I couldn’t see her signature on the document, but I could make out a “fuck you” scrawled across the first page in cursive red lipstick instead.
She laughed. “How’s my handwriting?”
I clenched the envelope in my fist, which crinkled the paper. What good was it now?
“Why bother making this difficult for yourself, Sophia?”
“Because I haven’t decided what I want yet.”
I allowed her words to sink in before responding.
Had I heard her right?
“What you want? What more could you possibly want?” I’d raised my voice, but it didn’t warrant any extra attention and instead merged with the noise of the audience around us. “I think I’ve been more than fucking generous.”
“The townhouse is barely a scratch of your worth. Don’t embarrass yourself by fighting me on this. I’m entitled to a fair financial settlement.”
I scoffed. “Of course, you wouldn’t make this easy. Nothing with you ever is. I should have known I married a fucking narcissist.”
“Now, now.” She reached out, stroking her palms down the lapels of my jacket. Her nails looked like talons, likely to claw at me any second. I tried not to feel repulsed, but my face must have conveyed otherwise. “I’ve no idea why you’re looking at me like that. You know, these same nails used to draw blood from your back as you’d fuck me.”
“Emphasis on used to.”
I had the intrusive urge to break her fingers. The vision of her hands on my bare skin after I’d slept with Blue in my arms, after I’d felt her naked skin against my own last night when we showered, made me want to douse myself in bleach. I should’ve known she was never going to relent.
One-night stands were once my MO, but Sophia being Sophia, she kept coming back. She hadn’t relented then. It took longer than it should have, but eventually, she made me feel how I imagined a guy in love was supposed to feel. And she gave me dirty, mind-blowing sex which served as an escape from my responsibilities.
Lost in my head and desperate to get Noah out of foster care, I was turned away by the family court time and time again. A twenty-three-year-old working a full-time job in an industry that promoted alcohol and aggression wasn’t the face you ever saw on a child adoption brochure.
It was James who told me money could buy me anything. So when I had nowhere else to turn, and with desperation paving my way, I married Sophia and painted the picture of a perfect family.
I knew we were never meant for the long haul. And I was right because with each day that passed, and each year went by, she only grew harder to tolerate. She only grew harder to like.
But I wouldn’t cause a scene.
Not with the press here.
Not with roaming eyes.
Not with Blue standing not so far behind me.
It would warrant too many questions. It could jeopardise everything I’d built.
Regardless of the hardships, I’d re-live every fucking lousy day for my kid brother and me if it still got me to where I was.
“There must have been something more you saw in me; else you’d have left me much sooner,” she murmured, looking up at me from under her eyelashes. “I think we could fix us if you gave it a chance.”
I sensed sincerity there, but not enough for me to care.

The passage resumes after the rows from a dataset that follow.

Lemma root_disconnect_logs_out_witness :
  exists s1 s2,
    root_sidebar env_github {| st_messages := Some []; st_authenticated := Some true;
                               st_token := Some "tok" |} click_disconnect = SRerun env_github s1 /\
    root_sidebar env_github s1 no_clicks = SContinue env_github s2 /\
    authenticated s2 = false /\ st_token s2 = None.
Proof.
  apply (root_disconnect_logs_out env_github
           {| st_messages := Some []; st_authenticated := Some true; st_token := Some "tok" |}).
  reflexivity.
Defined.

Lemma cli_main_stops_at_exit_witness :
  cli_main env_github echo_first_client
    {| arg_prompt := Some "x"; arg_stream := true; arg_interactive := true |}
    ["Hi"; "Quit"; "more"] =
  cli_main env_github echo_first_client
    {| arg_prompt := None; arg_stream := false; arg_interactive := true |}
    ["Hi"; "Quit"].
Proof.
  apply (cli_main_stops_at_exit env_github echo_first_client
           {| arg_prompt := Some "x"; arg_stream := true; arg_interactive := true |}
           {| arg_prompt := None; arg_stream := false; arg_interactive := true |}
           ["Hi"] "Quit" ["more"] []); reflexivity.
Defined.

Lemma cli_interactive_no_token_exits_witness :
  cli_interactive env_empty echo_first_client ["Hi"; "exit"] = [QExit 1%Z].
Proof.
  apply (cli_interactive_no_token_exits env_empty echo_first_client "Hi" ["exit"]);
    reflexivity.
Defined.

I couldn’t begin to understand why I had stuck around so long. It was like asking someone why they smoked when it caused cancer.

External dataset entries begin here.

(** X3 at work: 300 written to cell (3, 5) of an empty board is read back
    as 44. *)
Lemma X3_cell_write_then_read_witness :
  getCell (setCell (newBoard BOARD_WIDTH BOARD_HEIGHT) 3 5 300) 3 5 = 44.
Proof.
  destruct (X3_cell_write_then_read
              (newBoard BOARD_WIDTH BOARD_HEIGHT) 3 5 300 0 0)
    as (Hread & _).
  - apply newBoard_wellFormed; unfold BOARD_WIDTH, BOARD_HEIGHT; lia.
  - simpl. unfold BOARD_WIDTH. lia.
  - simpl. unfold BOARD_HEIGHT. lia.
  - rewrite Hread. reflexivity.
Defined.

Section PlacedCell.

Variables (tag cx cy : Z).

Abbreviation tagged := (cellTagged tag cx cy).
Abbreviation roomy := (cellRoomy cx cy).

Lemma setCell_tagged (b : Board) (x y : Z) :
  tagged b -> tagged (setCell b x y tag).
Proof.
  intros (Hlen & Hx & Hy & Hcell). unfold cellTagged.
  rewrite setCell_width, setCell_height, setCell_length.
  repeat split; try assumption; try lia.
  destruct (decide (cx = x /\ cy = y)) as [[-> ->] | Hne].
  - destruct (decide (0 <= x < width b /\ 0 <= y < height b)) as [Hin | Hout].
    + apply getCell_setCell_same; tauto.
    + rewrite setCell_outside by exact Hout. exact Hcell.
  - rewrite getCell_setCell_other by lia. exact Hcell.
Qed.

Lemma placeCols_tagged (x boardY : Z) (cells : list Z) :
  forall (col : Z) (b : Board),
    tagged b -> tagged (placeCols tag x boardY col cells b).
Proof.
  induction cells as [| c cells' IH]; intros col b Hb; simpl; [exact Hb |].
  apply IH. destruct (negb _); [| exact Hb].
  destruct (boardY >=? 0); [apply setCell_tagged |]; exact Hb.
Qed.

Lemma placeCols_roomy (x boardY : Z) (cells : list Z) :
  forall (col : Z) (b : Board),
    roomy b -> roomy (placeCols tag x boardY col cells b).
Proof.
  intros col b (Hlen & Hx & Hy). unfold cellRoomy.
  destruct (placeCols_dims tag x boardY cells col b) as (-> & -> & ->).
  tauto.
Qed.

Lemma placeCols_hit (x : Z) (cells : list Z) :
  forall (col : Z) (b : Board) (j : nat) (c : Z),
    roomy b -> cells !! j = Some c -> c <> 0 ->
    cx = x + col + Z.of_nat j ->
    tagged (placeCols tag x cy col cells b).
Proof.
  induction cells as [| c0 cells' IH]; intros col b [| j] c Hb Hj Hc Hcx;
    simpl in *; try discriminate.
  - injection Hj as ->.
    apply placeCols_tagged.
    destruct Hb as (Hlen & Hx & Hy).
    replace (c =? 0) with false by (symmetry; apply Z.eqb_neq; exact Hc).
    simpl. replace (cy >=? 0) with true by (symmetry; apply Z.geb_le; lia).
    unfold cellTagged.
    rewrite setCell_width, setCell_height, setCell_length.
    repeat split; try assumption; try lia.
    replace (x + col) with cx by lia.
    apply getCell_setCell_same; assumption.
  - apply (IH (col + 1) _ j c); try assumption; [| lia].
    destruct (negb _); [| exact Hb].
    destruct (cy >=? 0); [| exact Hb].
    destruct Hb as (Hlen & Hx & Hy). unfold cellRoomy.
    rewrite setCell_width, setCell_height, setCell_length. tauto.
Qed.

Lemma placeRows_tagged (x y : Z) (rows : Shape) :
  forall (row : Z) (b : Board),
    tagged b -> tagged (placeRows tag x y row rows b).
Proof.
  induction rows as [| r rows' IH]; intros row b Hb; simpl; [exact Hb |].
  apply IH, placeCols_tagged, Hb.
Qed.

Lemma placeRows_hit (x y : Z) (rows : Shape) :
  forall (row : Z) (b : Board) (i j : nat) (cells : list Z) (c : Z),
    roomy b -> rows !! i = Some cells -> cells !! j = Some c -> c <> 0 ->
    cx = x + Z.of_nat j -> cy = y + row + Z.of_nat i ->
    tagged (placeRows tag x y row rows b).
Proof.
  induction rows as [| r rows' IH];
    intros row b [| i] j cells c Hb Hi Hj Hc Hcx Hcy; simpl in *;
    try discriminate.
  - injection Hi as ->. apply placeRows_tagged.
    replace (y + row) with cy by lia.
    apply (placeCols_hit x cells 0 b j c); try assumption. lia.
  - apply (IH (row + 1) _ i j cells c); try assumption; [| lia].
    apply placeCols_roomy, Hb.
Qed.

Lemma placeRows_reads_tag
    (x y : Z) (rows : Shape) (b : Board) (i j : nat) (cells : list Z)
    (c : Z) :
  length (grid b) = Z.to_nat (width b * height b) ->
  0 <= cx < width b -> 0 <= cy < height b ->
  rows !! i = Some cells -> cells !! j = Some c -> c <> 0 ->
  cx = x + Z.of_nat j -> cy = y + Z.of_nat i ->
  getCell (placeRows tag x y 0 rows b) cx cy = tag mod 256.
Proof.
  intros Hlen Hx Hy Hi Hj Hc Hcx Hcy.
  apply (placeRows_hit x y rows 0 b i j cells c); try assumption.
  - unfold cellRoomy. tauto.
  - lia.
Qed.

End PlacedCell.

Lemma placeCols_wellFormed (tag x boardY : Z) (cells : list Z) :
  forall (col : Z) (b : Board),
    wellFormedBoard b -> wellFormedBoard (placeCols tag x boardY col cells b).
Proof.
  induction cells as [| c cells' IH]; intros col b Hwf; simpl; [exact Hwf |].
  apply IH. destruct (negb _); [| exact Hwf].
  destruct (_ >=? 0); [apply setCell_wellFormed |]; exact Hwf.
Qed.

Lemma placeRows_wellFormed (tag x y : Z) (rows : Shape) :
  forall (row : Z) (b : Board),
    wellFormedBoard b -> wellFormedBoard (placeRows tag x y row rows b).
Proof.
  induction rows as [| r rows' IH]; intros row b Hwf; simpl; [exact Hwf |].
  apply IH, placeCols_wellFormed, Hwf.
Qed.

Lemma placePiece_wellFormed (b : Board) (piece : Piece) (x y : Z) :
  wellFormedBoard b -> wellFormedBoard (placePiece b piece x y).
Proof. apply placeRows_wellFormed. Qed.

(** X4. [placePiece] writes the piece's tag (the code of its letter, never
    0) to every occupied cell that lies on the board, and [getCell] reads
    it back; so a piece no longer fits where a piece has just been placed.
    The board stays an array of [width * height] bytes. *)
Theorem X4_placePiece_marks_its_cells
    (b : Board) (piece : Piece) (x y : Z) (row col : nat) :
  wellFormedBoard b ->
  occupied (getShape piece) row col ->
  0 <= x + Z.of_nat col < width b ->
  0 <= y + Z.of_nat row < height b ->
  let b' := placePiece b piece x y in
  getCell b' (x + Z.of_nat col) (y + Z.of_nat row)
    = charCodeAt0 (ptype piece)
  /\ getCell b' (x + Z.of_nat col) (y + Z.of_nat row) <> 0
  /\ isValidPosition b' piece x y = false
  /\ wellFormedBoard b'.
Proof.
  intros Hwf (cells & c & Hrow & Hcol & Hc) Hx Hy b'.
  assert (getCell b' (x + Z.of_nat col) (y + Z.of_nat row)
          = charCodeAt0 (ptype piece)) as Hread.
  { subst b'. unfold placePiece.
    destruct Hwf as (_ & _ & Hlen & _).
    rewrite (placeRows_reads_tag _ _ _ x y _ b row col cells c);
      try assumption; try reflexivity.
    destruct (ptype piece); reflexivity. }
  assert (charCodeAt0 (ptype piece) <> 0) as Htag
    by (destruct (ptype piece); discriminate).
  split; [exact Hread |]. split; [congruence |]. split.
  - destruct (isValidPosition b' piece x y) eqn:Hvalid; [| reflexivity].
    rewrite isValidPosition_spec in Hvalid.
    destruct (Hvalid row col) as (_ & _ & Hfree).
    + exists cells, c. tauto.
    + rewrite Hfree in Hread by lia. congruence.
  - apply placePiece_wellFormed, Hwf.
Qed.

(** X4 at work: a T piece placed on the floor of an empty board. *)
Lemma X4_placePiece_witness :
  let b' := placePiece (newBoard BOARD_WIDTH BOARD_HEIGHT)
                       (newPiece PieceType.T) 4 17 in
  getCell b' (4 + 1) (17 + 1) = 84
  /\ isValidPosition b' (newPiece PieceType.T) 4 17 = false.
Proof.
  intros b'.
  destruct (X4_placePiece_marks_its_cells
              (newBoard BOARD_WIDTH BOARD_HEIGHT) (newPiece PieceType.T)
              4 17 1 1) as (Hread & _ & Hblocked & _).
  - apply newBoard_wellFormed; unfold BOARD_WIDTH, BOARD_HEIGHT; lia.
  - exists [0; 1; 0; 0], 1. repeat split. discriminate.
  - simpl. unfold BOARD_WIDTH. lia.
  - simpl. unfold BOARD_HEIGHT. lia.
  - split; [exact Hread | exact Hblocked].
Defined.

“There’s nothing for us to fix. You made your bed. I made mine. If you’re upset that your sheets itch, that’s a you problem.”
She drummed a patronising palm on my cheek. “Then I suppose you’ve given me no choice. You’ll be hearing from my lawyer. You know how the saying goes, don’t you, Walker? The one about a woman being rejected in love?”
I didn’t.
She took another lasting look at Blue, who I prayed to fuck was no longer paying us any mind, before turning back to me. By the look on her face, I could have sworn that she knew something I didn’t. Or maybe I did know and hadn’t enough time to analyse just what it was before she spun on her heels, delivering one final blow that carried with her as she strutted towards the exit.
“Hell hath no fury like a woman scorned.”
Hell hath no fury like a woman scorned? Yeah, she’d always been a psychotic bitch.